Subsequent chapters deal with non-opioid medications used for pain and cover all the usual adjuvant medications, including a section on the controversial coxibs and topical agents. One chapter on opioid medications makes it clear that the author is not “opio-phobic”--a welcome fact for many patients who need chronic pain management. However, the reader could potentially misinterpret this chapter as espousing that all pain is responsive to painkillers, as Schneider seems to paint a rosier picture of the role of opioids in chronic pain than perhaps they merit. She cites studies that show efficacy of opioids in various types of pain and tends to ascribe tolerance development (reduced analgesic efficacy over time) as being due to worsening of the underlying condition, a view that is long out of date. Tolerance to analgesic efficacy of opioids is not rare! The studies she quotes do not reflect the true clinical picture of the challenges we face in finding stable doses of opioids that can return patients to the work force or to normal functioning. Similarly, there is no discussion of the extent of the reduction of pain scores by medication interventions and how that translates to improving function. Sleep studies that alert those on chronic opioid therapy to the possibility of sleep apnea are addressed. Nevertheless, Schneider is diligent in discussing side effects of opioids such as constipation, nausea, sexual difficulties, and sedation, and she adequately addresses the issue of driving under medication. Moreover, the proceeding chapter appropriately emphasizes the difference between addiction and physical dependency.

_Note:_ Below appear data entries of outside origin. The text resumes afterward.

(** * ipcam26Xconvert: the packet scanner, the inference pass and the
      extraction pass of [main], with the growable buffer [ReadToBuffer],
      [EndsWith] and the generated name of the output file.

    The C program is embedded shallowly.  Data model (LP64, little-endian,
    GCC bit-field layout, as on the Linux x86-64 hosts the tool is built for):
    - [uint8_t] is a [Z] in [0,256); [uint32_t] a [Z] in [0,2^32) with the
      wrap-around written out; [int] a [Z] in [-2^31,2^31); [long] and
      [size_t] are 64 bits wide and are plain [Z] (no value of the program
      comes near their limits);
    - a finite [double] is the rational it stands for.  The timestamps
      handed to the muxer are computed as the program computes them, each
      operation rounded to the nearest double ([binary64]).  The two running
      means of the first pass are exact rationals, where the program rounds
      each update to a double;
    - a [FILE*] opened for reading is the file's bytes, a position and the
      end-of-file indicator;
    - heap blocks hold [memval] cells, fresh ones are indeterminate;
    - a [char] array is a list of [ascii], the string it holds ends at its
      first null character;
    - the container library is a trace of the calls made to it, all of which
      succeed, as do [malloc] and [realloc]: the exits of [main] on a failed
      call or allocation are not part of the model; [exit(1)] is an [Abort]
      carrying the diagnostic printed. *)

From Stdlib Require Import ZArith QArith Qround List Bool Lia.
From Stdlib Require Import Ascii.
Import ListNotations.
Local Open Scope Z_scope.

To complete the discussion of conventional therapies for chronic pain, a chapter is dedicated to alternative therapies, including acupuncture, yoga, tai chi, massage, prayer, and cognitive behaviour therapy. The chapter spends little time on meditation but more on hypnosis. Jon Kabat Zinn would not appreciate her interpretation of his mindfulness meditation as a “relaxation technique,” but it is difficult to cover such a wide range of topics and be accurate in describing them all.
One of her particular interests is clearly the influence of personality types on chronic pain, and 61 pages are devoted to describing this--a part of the book many lay readers are likely to go to first. But though she discusses how personality traits affect an individual’s capacity to cope with pain and disability, she fails to connect these traits and the initial development of chronic pain. Moreover, she does not acknowledge the literature dealing with pain-prone personalities or the concept of secondary gain.
Schneider concludes by looking at the indirect and direct costs of chronic pain and describes how family and friends can help the patient. A discussion of current research and new developments rounds out the text.
This book is a good resource for health care professionals and educated readers alike. It would be a worthy reference for health care personnel in locales such as long-term care facilities. Jennifer Schneider has attempted a comprehensive guide on chronic pain, a daunting task considering that many books dealing with clinical issues rapidly become out of date. All in all, this is a timely book that ably sums up where things are, right now, in chronic pain.